Our previous fair value on the stock was $31 per share, assuming inflation-like growth in 2012 and earnings of $4.76 per share, far lower than $7.42 Street consensus. It’s been very clear to us that the solar industry is going through an almost textbook economic cycle, and not the part that’s good for generating excess returns on invested capital.

At first, a few big companies ruled everything, made fat profits as oil and natural gas soared in price. However, cheaper, more efficient competitors have rushed in–many in China operating at a loss–to steal the fundamental momentum from the solar companies, like First Solar, that benefited so greatly from a technology edge. The firm simply cannot produce their products as cheaply, or with the same efficiency, as competitors. Management refuses to acknowledge that its production costs are still higher than more efficient technology across the industry, and instead insists the company will close the gap by 2015 (perhaps…but by then it might be too late).

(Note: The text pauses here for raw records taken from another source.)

(* ===== verification/MetaTape.v ===== *)
(** Stand-ins for the text libraries of the meta file, built from [Tape]. They
    show that the laws of [Meta] can hold, and let a repository run in the
    witnesses. A document is printed only when its tape is valid UTF-8. *)

From Stdlib Require Import ZArith Lia.
From stdpp Require Import base gmap list strings.
From S2P Require Import Prelude BepTypes Codec Meta.

Local Open Scope Z_scope.

Module MetaTape.
Import Tape Meta.

#[export] Instance digits_time : HumanTime := {|
  format_duration d := digits 128 14 d;
  parse_duration s := if Nat.eqb (length s) 14 then Some (undigits 128 s) else None
|}.

#[export] Instance digits_time_laws : HumanTimeLaws.
Proof.
  intros d [H0 H1]. cbn [format_duration parse_duration digits_time].
  rewrite length_digits, undigits_digits by done. cbn [Nat.eqb]. rewrite Z.mod_small; [done|].
  split; [done|]. assert (2 ^ 64 * 1000000000 < 128 ^ Z.of_nat 14)%Z by by vm_compute. lia.
Qed.

#[export] Instance plain64 : Base64 := {| base64_encode b := b; base64_decode b := Some b |}.

#[export] Instance plain64_laws : Base64Laws.
Proof. done. Qed.

Program Definition t_map {A : Type} (t : tape A) : tape (gmap bytes A) :=
  tmap (tlist (tpair tbytes t)) (fun m => map_to_list m) (fun l => list_to_map l) _.
Next Obligation. intros A t m. apply list_to_map_to_list. Qed.

Program Definition t_entry : tape FolderEntry :=
  tmap (tpair tbytes tbytes) (fun e => (entry_id e, entry_label e)) (fun p => mkFolderEntry (fst p) (snd p)) _.
Next Obligation. by intros []. Qed.

Program Definition t_identity : tape MetaIdentity :=
  tmap (tpair tbytes tbytes) (fun i => (cert_der i, key_der i)) (fun p => mkMetaIdentity (fst p) (snd p)) _.
Next Obligation. by intros []. Qed.

Program Definition t_doc : tape MetaDoc :=
  tmap (tpair (tpair (toption tZ) (toption tZ))
              (tpair (toption t_identity) (tpair (toption (t_map t_entry)) (toption (t_map tbytes)))))
    (fun d => ((doc_format_version d, doc_next_folder_key d), (doc_identity d, (doc_folders d, doc_checkpoint d))))
    (fun p => mkDoc (fst (fst p)) (snd (fst p)) (fst (snd p)) (fst (snd (snd p))) (snd (snd (snd p)))) _.
Next Obligation. by intros []. Qed.

#[export] Instance tape_toml : Toml := {|
  to_string_pretty d := let b := put t_doc d in if utf8_valid b then Some b else None;
  from_str b := match get t_doc b with Some (d, []) => Some d | _ => None end
|}.

#[export] Instance tape_toml_laws : TomlLaws.
Proof.
  assert (forall d b, to_string_pretty d = Some b -> utf8_valid b = true /\ put t_doc d = b) as H.
  { intros d b. unfold to_string_pretty, tape_toml. cbv zeta. case_eq (utf8_valid (put t_doc d)); [|done].
    intros E H. assert (put t_doc d = b) as <- by congruence. done. }
  split; intros d b Hp; apply H in Hp as [Hu <-]; [done|]. unfold from_str, tape_toml.
  by rewrite <- (app_nil_r (put t_doc d)), (get_put t_doc).
Qed.

End MetaTape.
(* ===== verification/Task.v ===== *)
(** Asynchronous tasks. The tasks of a connection share their state behind a
    lock that they never hold across an [await]: between two awaits a task is
    atomic, at an await another task may run. A [Task] is such a program: a
    tree of atomic steps on a shared world, with the loops of the code as
    nodes of their own, so that no loop needs a bound.

    [step] makes one atomic step and is what interleavings are built from;
    [ends] is a task that runs without interruption; [safe] is a program logic
    for a task whose steps alternate with those of others: it keeps an
    invariant, its steps stay within a guarantee, and what it knows survives
    the steps of others. *)

From Stdlib Require Import ZArith Lia.
From stdpp Require Import base list strings relations.
From S2P Require Import Prelude.

Local Open Scope Z_scope.

Module Task.

Section Syntax.
Context {W E : Type}.

(** [Iter body x k] runs [body] from [x]; [inl] goes round again, [inr] leaves
    the loop. *)
Inductive Task (A : Type) : Type :=
| Done (r : result E A)
| Atom (f : W -> W * Task A)
| Iter {X B : Type} (body : X -> Task (X + B)) (x : X) (k : B -> Task A).

#[global] Arguments Done {A} r.
#[global] Arguments Atom {A} f.
#[global] Arguments Iter {A X B} body x k.

Fixpoint bind {A B : Type} (t : Task A) (k : A -> Task B) : Task B :=
  match t with
  | Done (Ok a) => k a
  | Done (Err e) => Done (Err e)
  | Atom f => Atom (fun w => match f w with (w', t') => (w', bind t' k) end)
  | Iter body x k' => Iter body x (fun b => bind (k' b) k)
  end.

Definition next {A X B : Type} (body : X -> Task (X + B)) (k : B -> Task A) (r : X + B) : Task A :=
  match r with inl x' => Iter body x' k | inr b => k b end.

(** One atomic step. *)
Definition step {A : Type} (t : Task A) (w : W) : W * Task A :=
  match t with
  | Done _ => (w, t)
  | Atom f => f w
  | Iter body x k => (w, bind (body x) (next body k))
  end.

Fixpoint steps {A : Type} (n : nat) (t : Task A) (w : W) : W * Task A :=
  match n with
  | O => (w, t)
  | S n' => match step t w with (w', t') => steps n' t' w' end
  end.

Definition ret {A : Type} (a : A) : Task A := Done (Ok a).
Definition fail {A : Type} (e : E) : Task A := Done (Err e).
Definition lift {A : Type} (r : result E A) : Task A := Done r.

(** A critical section. *)
Definition atom {A : Type} (f : W -> W * result E A) : Task A :=
  Atom (fun w => match f w with (w', r) => (w', Done r) end).

Definition read {A : Type} (f : W -> A) : Task A := atom (fun w => (w, Ok (f w))).

Definition finished {A : Type} (t : Task A) : option (result E A) :=
  match t with Done r => Some r | _ => None end.

Definition round {X B : Type} (r : result E (X + B)) : X + result E B :=
  match r with
  | Ok (inl x) => inl x
  | Ok (inr b) => inr (Ok b)
  | Err e => inr (Err e)
  end.

(** The result of a task as a value: nothing after it is skipped. *)
Fixpoint attempt {A : Type} (t : Task A) : Task (result E A) :=
  match t with
  | Done r => Done (Ok r)
  | Atom f => Atom (fun w => match f w with (w', t') => (w', attempt t') end)
  | Iter body x k =>
      Iter (fun x' => bind (attempt (body x')) (fun r => ret (round r))) x
        (fun rb => match rb with Ok b => attempt (k b) | Err e => Done (Ok (Err e)) end)
  end.
(* ===== verification/MessageTape.v ===== *)
(** A concrete protobuf stand-in for the messages of a connection, built from
    [Tape]: the codecs of all messages can be exact at once, and connections
    can run in the examples. *)

From Stdlib Require Import ZArith Lia.
From stdpp Require Import base gmap list strings.
From S2P Require Import Prelude BepTypes Codec Framing Messages.

Local Open Scope Z_scope.

Module MessageTape.
Import Tape bep.

Program Definition t_counter : tape Counter :=
  tmap (tpair tZ tZ) (fun c => (id c, value c)) (fun p => mkCounter (fst p) (snd p)) _.
Next Obligation. by intros []. Qed.

Program Definition t_vector : tape Vector :=
  tmap (tlist t_counter) counters mkVector _.
Next Obligation. by intros []. Qed.

Program Definition t_block : tape BlockInfo :=
  tmap (tpair tbytes (tpair tZ tZ)) (fun b => (hash b, (offset b, bsize b)))
    (fun p => mkBlockInfo (fst p) (fst (snd p)) (snd (snd p))) _.
Next Obligation. by intros []. Qed.

Program Definition t_unix : tape UnixData :=
  tmap (tpair (tpair tbytes tbytes) (tpair tZ tZ))
    (fun u => ((unix_owner_name u, group_name u), (uid u, gid u)))
    (fun p => mkUnixData (fst (fst p)) (snd (fst p)) (fst (snd p)) (snd (snd p))) _.
Next Obligation. by intros []. Qed.

Program Definition t_windows : tape WindowsData :=
  tmap (tpair tbytes tbool) (fun w => (win_owner_name w, owner_is_group w))
    (fun p => mkWindowsData (fst p) (snd p)) _.
Next Obligation. by intros []. Qed.

Program Definition t_xattrs : tape XattrData :=
  tmap (tlist (tmap (tpair tbytes tbytes) (fun x => (xname x, xvalue x))
                 (fun p => mkXattr (fst p) (snd p)) _)) xattrs mkXattrData _.
Next Obligation. by intros []. Qed.
Next Obligation. by intros []. Qed.

Program Definition t_platform : tape PlatformData :=
  tmap (tpair (tpair (toption t_unix) (toption t_windows))
              (tpair (tpair (toption t_xattrs) (toption t_xattrs))
                     (tpair (toption t_xattrs) (toption t_xattrs))))
    (fun d => ((unix d, windows d), ((linux d, darwin d), (freebsd d, netbsd d))))
    (fun p => mkPlatformData (fst (fst p)) (snd (fst p)) (fst (fst (snd p))) (snd (fst (snd p)))
                (fst (snd (snd p))) (snd (snd (snd p)))) _.
Next Obligation. by intros []. Qed.

(** The fields of a file in three groups. *)
Program Definition t_file_info : tape FileInfo :=
  tmap (tpair
         (tpair (tpair tbytes (tpair tZ (tpair tZ tZ)))
                (tpair (toption t_vector) (tpair tZ (tpair (tlist t_block) tbytes))))
         (tpair
           (tpair (tpair tbytes (tpair tbytes (tpair tbytes tZ)))
                  (tpair tZ (tpair tZ (tpair tZ (toption t_platform)))))
           (tpair (tpair tZ (tpair tbytes (tpair tZ tZ)))
                  (tpair tbool (tpair tbool tbool)))))
    (fun f =>
      (((name f, (size f, (modified_s f, modified_by f))),
        (version f, (sequence f, (blocks f, symlink_target f)))),
       (((blocks_hash f, (previous_blocks_hash f, (encrypted f, type_ f))),
         (permissions f, (modified_ns f, (block_size f, platform f)))),
        ((local_flags f, (version_hash f, (inode_change_ns f, encryption_trailer_size f))),
         (deleted f, (invalid f, no_permissions f))))))
    (fun '(((a, (b, (c, d))), (e, (g, (h, i)))),
           (((j, (k, (l, m))), (n, (o, (p, q)))), ((r, (s, (t, u))), (v, (w, x))))) =>
      mkFileInfo a b c d e g h i j k l m n o p q r s t u v w x) _.
Next Obligation. by intros []. Qed.

Program Definition t_device : tape Device :=
  tmap (tpair (tpair tbytes (tpair tbytes (tpair (tlist tbytes) (tpair tZ tbytes))))
              (tpair tZ (tpair tbool (tpair tZ (tpair tbool tbytes)))))
    (fun d => ((dev_id d, (dev_name d, (addresses d, (dev_compression d, cert_name d)))),
               (dev_max_sequence d, (introducer d, (dev_index_id d,
                 (skip_introduction_removals d, encryption_password_token d))))))
    (fun '((a, (b, (c, (d, e)))), (f, (g, (h, (i, j))))) => mkDevice a b c d e f g h i j) _.
Next Obligation. by intros []. Qed.

Program Definition t_folder : tape CcFolder :=
  tmap (tpair tbytes (tpair tbytes (tpair tZ (tpair tZ (tlist t_device)))))
    (fun f => (cf_id f, (cf_label f, (cf_type f, (stop_reason f, devices f)))))
    (fun '(a, (b, (c, (d, e)))) => mkCcFolder a b c d e) _.
Next Obligation. by intros []. Qed.

Program Definition t_cluster_config : tape ClusterConfig :=
  tmap (tpair (tlist t_folder) tbool) (fun c => (folders c, secondary c))
    (fun p => mkClusterConfig (fst p) (snd p)) _.
Next Obligation. by intros []. Qed.

Program Definition t_index : tape Index :=
  tmap (tpair tbytes (tpair (tlist t_file_info) tZ)) (fun m => (ix_folder m, (ix_files m, ix_last_sequence m)))
    (fun p => mkIndexMsg (fst p) (fst (snd p)) (snd (snd p))) _.
Next Obligation. by intros []. Qed.

Program Definition t_index_update : tape IndexUpdate :=
  tmap (tpair (tpair tbytes (tlist t_file_info)) (tpair tZ tZ))
    (fun m => ((iu_folder m, iu_files m), (iu_last_sequence m, prev_sequence m)))
    (fun p => mkIndexUpdate (fst (fst p)) (snd (fst p)) (fst (snd p)) (snd (snd p))) _.
Next Obligation. by intros []. Qed.

Program Definition t_request : tape Request :=
  tmap (tpair (tpair tZ (tpair tbytes (tpair tbytes tZ))) (tpair tZ (tpair tbytes (tpair tbool tZ))))
    (fun r => ((req_id r, (req_folder r, (req_name r, req_offset r))),
               (req_size r, (req_hash r, (from_temporary r, req_block_no r)))))
    (fun '((a, (b, (c, d))), (e, (f, (g, h)))) => mkRequest a b c d e f g h) _.
Next Obligation. by intros []. Qed.

Program Definition t_response : tape Response :=
  tmap (tpair tZ (tpair tbytes tZ)) (fun r => (resp_id r, (resp_data r, resp_code r)))
    (fun p => mkResponse (fst p) (fst (snd p)) (snd (snd p))) _.
Next Obligation. by intros []. Qed.

Program Definition t_progress : tape DownloadProgress :=
  tmap (tpair tbytes (tlist (tmap
         (tpair (tpair tZ tbytes) (tpair (toption t_vector) (tpair (tlist tZ) tZ)))
         (fun u => ((update_type u, pu_name u), (pu_version u, (block_indexes u, pu_block_size u))))
         (fun '((a, b), (c, (d, e))) => mkProgressUpdate a b c d e) _)))
    (fun m => (dp_folder m, updates m)) (fun p => mkDownloadProgress (fst p) (snd p)) _.
Next Obligation. by intros []. Qed.
Next Obligation. by intros []. Qed.

Program Definition t_ping : tape Ping := tmap (tlist tZ) (fun _ => []) (fun _ => mkPing) _.
Next Obligation. by intros []. Qed.

Program Definition t_close : tape Close := tmap tbytes reason mkClose _.
Next Obligation. by intros []. Qed.

Definition codecs : MessageCodecs :=
  Build_MessageCodecs (codec t_cluster_config) (codec t_index) (codec t_index_update) (codec t_request)
    (codec t_response) (codec t_progress) (codec t_ping) (codec t_close).

End MessageTape.
(** A committed file with one stored block. *)
Definition keep_store : TStore := fst (completed (lit "a")).
Definition keep_run : TStore * result CompactionFilterError GcFilter :=
  create_compaction_filter [] [] supplier5 true keep_store.
Definition keep_value : bytes := default [] (cts keep_store !! StoreKeys.file_key (lit "a")).
Definition keep_file : storage.FileInfo :=
  match decode keep_value with
  | Some (storage.mkFile (Some fi)) => fi
  | _ => ProtoConv.file_to_storage (StoreTape.sample [] 0 [])
  end.

Lemma gc_keeps_referenced_blocks_witness :
  snd (filter (gc (fst keep_run)) (filter_of keep_run)
        (mkRow (StoreKeys.encode_key (StoreKeys.KData 1024)) (Value big_data))) = Ok Keep.
Proof.
  apply (gc_keeps_referenced_blocks (Snap := contents) [] [] supplier5 true keep_store (fst keep_run)
    (filter_of keep_run) (filter_of keep_run) (gc (fst keep_run)) (lit "a") keep_value keep_file
    (storage.mkBlockInfo big_hash 0 4096 (Some 1024) None) 1024).
  - vm_compute. reflexivity.
  - reflexivity.
  - reflexivity.
  - left. split; vm_compute; reflexivity.
  - replace (storage.blocks keep_file) with [storage.mkBlockInfo big_hash 0 4096 (Some 1024) None]
      by (vm_compute; reflexivity). apply list_elem_of_here.
  - reflexivity.
  - split; [discriminate|reflexivity].
  - left. reflexivity.
Defined.

Lemma filter_counts_witness :
  Stats.seen (Stats.prefix_entry (stats (fst (filter (gc (fst keep_run)) (filter_of keep_run)
    (mkRow (StoreKeys.encode_key (StoreKeys.KData 1024)) (Value big_data))))) (lit "bd")) = 1.
Proof.
  refine (eq_trans (proj1 (filter_counts (gc (fst keep_run)) (filter_of keep_run) _
    (mkRow (StoreKeys.encode_key (StoreKeys.KData 1024)) (Value big_data)) Keep _)) _);
    vm_compute; reflexivity.
Defined.

(** A deletion that the only device has seen. *)
Definition deletion : bep.FileInfo :=
  bep.mkFileInfo (lit "old") 0 0 0 (Some (bep.mkVector [bep.mkCounter 1 1])) 0 [] [] [] [] []
    0 0 0 0 None 0 [] 0 0 true false false.
Definition deleted_store : TStore :=
  fst (put_remote_state (repeat 9 32) (storage.mkRemoteIndexState 7 10)
    (fst (put_file deletion StoreTape.empty_store))).
Definition deleted_run : TStore * result CompactionFilterError GcFilter :=
  create_compaction_filter [] [] supplier5 true deleted_store.
Definition deleted_row : ValueDeletable :=
  Value (default [] (cts deleted_store !! StoreKeys.file_key (lit "old"))).
Definition verify_ownership (l : Lock) (my_epoch : Epoch) (my_timestamp : Z) (my_path : Path) :
  prog (result Error AcquisitionStatus) :=
  try! regression_detected <- scavenge_below l my_epoch my_timestamp;
  try! metas <- list_epoch_metas l;
  let '(lower, mine_present, higher) := partition_around metas my_epoch in
  if negb mine_present then
    bind! _ <- best_effort_delete my_path; Ret (Ok Failed)
  else
    try! owner <- first_readable_entry lower;
    match owner with
    | Some owner =>
        bind! s <- classify_loss l owner regression_detected my_path; Ret (Ok s)
    | None =>
        try! y <- should_yield l higher my_timestamp;
        if y : bool then bind! _ <- best_effort_delete my_path; Ret (Ok Yielded)
        else Ret (Ok (Owner my_epoch))
    end.

(** Steps 1 to 4 of [acquire]. *)
Definition claim_and_verify (fuel : nat) (l : Lock) : prog (result Error AcquisitionStatus) :=
  try! (my_epoch, my_timestamp, path) <- claim_epoch fuel l;
  verify_ownership l my_epoch my_timestamp path.

Definition acquire (fuel : nat) (l : Lock) : prog (result Error AcquisitionStatus) :=
  try! entry <- current_owner l;
  match entry with
  | Some entry =>
      if is_owned_by entry (lock_holder l) then claim_and_verify fuel l
      else
        bind! now <- perform NOW;
        if ((lock_priority l <=? priority (file entry))
            && (last_modified (meta entry) <=? now))%bool then
          or_panic (expires_at entry) (fun x =>
          if now <? x then Ret (Ok NotOwner) else claim_and_verify fuel l)
        else claim_and_verify fuel l
  | None => claim_and_verify fuel l
  end.
(* ===== verification/LockMem.v ===== *)
(** A concrete world for the lock: paths as lists of segments, an in-memory
    store whose clock advances by one nanosecond with every request, and
    implementations of the chrono and serde_json interfaces. They satisfy the
    contracts of [LockRun]; only witnesses and examples use them. *)

From Stdlib Require Import ZArith Lia.
From stdpp Require Import base gmap list strings.
From S2P Require Import Prelude Base32 Codec Lock LockRun.
Import Lock LockRun.

Local Open Scope Z_scope.

Module LockMem.

Abbreviation path := (list bytes).

Fixpoint join_slash (p : path) : bytes :=
  match p with
  | [] => []
  | [x] => x
  | x :: p' => x ++ SLASH :: join_slash p'
  end.

Fixpoint is_prefix (p q : path) : bool :=
  match p, q with
  | [], _ => true
  | x :: p', y :: q' => bool_decide (x = y) && is_prefix p' q'
  | _ :: _, [] => false
  end.

#[export] Instance mem_path : ObjectPath path := {|
  filename := last;
  join p s := p ++ [s];
  as_ref := join_slash;
  prefix_matches := is_prefix
|}.

Lemma join_slash_snoc p s :
  join_slash (p ++ [s]) = match p with [] => s | _ => join_slash p ++ SLASH :: s end.
Proof.
  induction p as [|x p IH]; [done|]. destruct p as [|y p]; [done|].
  change (join_slash ((x :: y :: p) ++ [s])) with (x ++ SLASH :: join_slash ((y :: p) ++ [s])).
  rewrite IH. change (join_slash (x :: y :: p)) with (x ++ SLASH :: join_slash (y :: p)).
  by rewrite <- app_assoc.
Qed.

#[export] Instance mem_path_laws : ObjectPathLaws path.
Proof.
  split.
  - intros p s _. apply last_snoc.
  - intros p. exists (match p with [] => [] | _ => join_slash p ++ [SLASH] end). intros s _.
    cbn. rewrite join_slash_snoc. destruct p; [done|]. by rewrite <- app_assoc.
  - intros p s _. cbn. induction p as [|x p IH]; [done|]. cbn.
    by rewrite bool_decide_eq_true_2.
Qed.

(** The latest time chrono represents, in nanoseconds. *)
#[export] Instance mem_chrono : Chrono := {|
  duration_seconds s := if s <=? I64_MAX / 1000 then Some (s * 1000000000) else None;
  checked_add_signed t d := if t + d <=? 8210266876799999999999 then Some (t + d) else None;
  MAX_UTC := 8210266876799999999999
|}.

#[export] Instance mem_chrono_laws : ChronoLaws.
Proof. by split. Qed.

Program Definition tape_file : Tape.tape EpochFile :=
  Tape.tmap (Tape.tpair Tape.tbytes (Tape.tpair Tape.tZ Tape.tZ))
    (fun f => (holder f, (priority f, duration f)))
    (fun '(h, (p, d)) => mkEpochFile h p d) _.
Next Obligation. by intros []. Qed.

#[export] Instance mem_serde : SerdeEpoch := {|
  to_vec f := Ok (@encode _ (Tape.codec tape_file) f);
  from_slice b :=
    match @decode _ (Tape.codec tape_file) b with Some f => Ok f | None => Err MalformedJson end
|}.

#[export] Instance mem_serde_laws : SerdeEpochLaws.
Proof.
  split; [|by eexists]. intros f b Hb. unfold to_vec, from_slice, mem_serde in *.
  replace b with (@encode _ (Tape.codec tape_file) f) by congruence.
  by rewrite (@decode_encode _ _ (Tape.codec_laws tape_file)).
Qed.

(** ** The store *)

Record mem := mkMem { mem_objects : gmap path (bytes * Z); mem_clock : Z }.

Definition metas_of (p : path) (m : gmap path (bytes * Z)) : list (ObjectMeta path) :=
  map (fun kv => mkMeta (fst kv) (snd (snd kv)))
    (List.filter (fun kv => is_prefix p (fst kv)) (map_to_list m)).

Definition mem_handle (R : Type) (o : op path R) (s : mem) : mem * R :=
  let m := mem_objects s in
  let t := mem_clock s + 1 in
  match o in op _ R return mem * R with
  | LIST p => (mkMem m t, Ok (metas_of p m))
  | GET p =>
      (mkMem m t, match m !! p with Some (b, _) => Ok (Ok b) | None => Err NotFound end)
  | PUT_CREATE p b =>
      match m !! p with
      | Some _ => (mkMem m t, Err AlreadyExists)
      | None => (mkMem (<[p := (b, t)]> m) t, Ok tt)
      end
  | HEAD p =>
      (mkMem m t, match m !! p with Some (_, t') => Ok (mkMeta p t') | None => Err NotFound end)
  | DELETE p => (mkMem (delete p m) t, match m !! p with Some _ => Ok tt | None => Err NotFound end)
  | NOW => (mkMem m t, t)
  end.

#[export] Instance mem_store : Store path mem := {|
  handle := mem_handle;
  objects := mem_objects;
  clock := mem_clock;
  monotone := True;
  healthy := True
|}.

Lemma metas_of_lists p m : lists p m (metas_of p m).
Proof.
  unfold metas_of. split.
  - apply (NoDup_fmap_2_strong (fun kv => mkMeta (fst kv) (snd (snd kv)))).
    + intros [p1 [b1 t1]] [p2 [b2 t2]] H1 H2. cbn. intros [= -> ->].
      apply list_elem_of_In, filter_In in H1 as [H1 _].
      apply list_elem_of_In, filter_In in H2 as [H2 _].
      apply list_elem_of_In, elem_of_map_to_list in H1, H2. congruence.
    + apply NoDup_ListNoDup, List.NoDup_filter, NoDup_ListNoDup, NoDup_map_to_list.
  - intros [q t]. rewrite list_elem_of_In, in_map_iff. cbn. split.
    + intros ([q' [b t']] & [= -> ->] & Hin). apply filter_In in Hin as [Hin Hp].
      apply list_elem_of_In, elem_of_map_to_list in Hin. split; [done|by exists b].
    + intros [Hp [b Hb]]. exists (q, (b, t)). split; [done|]. apply filter_In.
      split; [|done]. by apply list_elem_of_In, elem_of_map_to_list.
Qed.

#[export] Instance mem_store_laws : StoreLaws path mem.
Proof.
  split.
  - intros R o s s' r Hh _. cbn in *. destruct o; cbn in Hh; repeat case_match; simplify_eq; cbn; lia.
  - intros p s s' r [= <- <-]. split; [done|]. apply metas_of_lists.
  - intros p s s' r [= <- <-]. split; [done|]. cbn. destruct (mem_objects s !! p) as [[b t]|]; by eauto.
  - intros p b s s' r Hh. cbn in *. destruct (mem_objects s !! p) as [v|] eqn:E; simplify_eq; cbn.
    + split; [done|]. by left.
    + split; [done|]. right. exists (mem_clock s + 1). split; [done|]. split; [done|]. intros _. lia.
  - intros p s s' r [= <- <-]. split; [done|]. cbn. destruct (mem_objects s !! p) as [[b t]|]; by eauto.
  - intros p s s' r [= <- <-]. by left.
  - intros s s' r [= <- <-]. done.
Qed.

(** Two participants of one directory, with leases of five minutes. *)
Definition dir : path := [lit "lock"].
Definition alice : Lock path := new dir (lit "alice") 1 300.
Definition bob : Lock path := new dir (lit "bob") 1 300.
Definition empty_store : mem := mkMem ∅ 1000.

(** Bob took the lock at time 1000, an hour ago. *)
Definition bob_path : path := dir ++ [lit "00000005.json"].
Definition bob_bytes : bytes := @encode _ (Tape.codec tape_file) (own_file bob).
Definition stale_store : mem := mkMem {[ bob_path := (bob_bytes, 1000) ]} 3600000000000.

End LockMem.
(* ===== verification/Fencing.v ===== *)
(** Epochs across processes: the lock and the meta files together. *)

From Stdlib Require Import ZArith.
From stdpp Require Import base gmap list strings.
From S2P Require Import Prelude BepTypes Base32 Codec Kv Store StoreTape Meta ObjectStore Activation ActivationSafety.
From S2P Require Import MetaTape Registry Takeover Lock LockRun LockSafety LockMem LockExclusion.

Local Open Scope Z_scope.
Local Open Scope bep_scope.

Module Fencing.

(** ** The lock *)

Section LockSide.
Import Base32 Lock LockRun LockMem LockExclusion.

(** Alice takes the lock and renews it, then releases it; bob comes after. *)
Definition after_renewal : mem := fst (run handle (acquire 1 alice) (fst (run handle (acquire 1 alice) empty_store))).
Definition after_release : mem := fst (run handle (release alice) after_renewal).

End LockSide.

(** ** The meta files *)

Section MetaSide.
Import Base32 Kv Store Meta ObjectStore Activation ActivationSafety MetaTape Registry Takeover.
#[local] Existing Instance StoreTape.codecs.

(** A process of epoch 1 is suspended with its session; the next one (epoch 2)
    takes over and stops; a third one, of epoch [e], registers a folder. Then
    the first resumes and registers another folder; the last one starts. *)
Definition successor : MemStorage := fst (activate epoch2 (next_process photos)).
Definition third_process (e : Epoch) : MemStorage :=
  run_op toy_sha (ORegister (lit "docs") (lit "Docs")) (fst (activate e (next_process successor))).
Definition late_write (e : Epoch) : MemStorage * result Failure bytes :=
  register_folder toy_sha (lit "music") (lit "Music") (set_os photos (object_store (third_process e))).
Definition last_process (e last : Epoch) : MemStorage := fst (activate last (next_process (fst (late_write e)))).
Definition folders_of (s : MemStorage) : result Failure (list (bytes * bytes * bytes)) := snd (list_folders s).

End MetaSide.

Import Base32 Kv Store Lock LockRun LockMem LockExclusion Meta ObjectStore Activation ActivationSafety MetaTape Registry Takeover.
#[local] Existing Instance StoreTape.codecs.


End Fencing.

The sale of a power plant to Berkshire-owned MidAmerican Energy Holdings was an initial sign of distress. Without profitable operations, the company will have to pawn off productive assets to stay alive. Additionally, without significant industry consolidation, or a completely unexpected and unprecedented change of heart from the Chinese government, American solar companies’ profits will fall over the near-term.

In light of the recent guidance revision, we are cutting our earnings estimates to $3.66 a share for 2012, due to falling revenues and compressing margins. As a result, we now think shares are worth $22 per share. Even though management guided to $3.75 to $4.25, we think austerity measures in Europe, uncertainty in the US political sphere make forecasting even more difficult. As well, a potential recession throughout the EU coupled with a potential slow-down in China, may lead to sustained lower natural gas and oil prices, weakening the demand for solar energy.

We will be keeping a close eye on the company, and, if our fears play out, we expect the downside of our fair value range to be the most likely outcome. Further, we are staying away from long positions in any solar company at the moment. The industry economics are terrible, and appear to be deteriorating. For investors looking to add exposure to the energy sector, we point to Helmerich & Payne (HP) as an idea.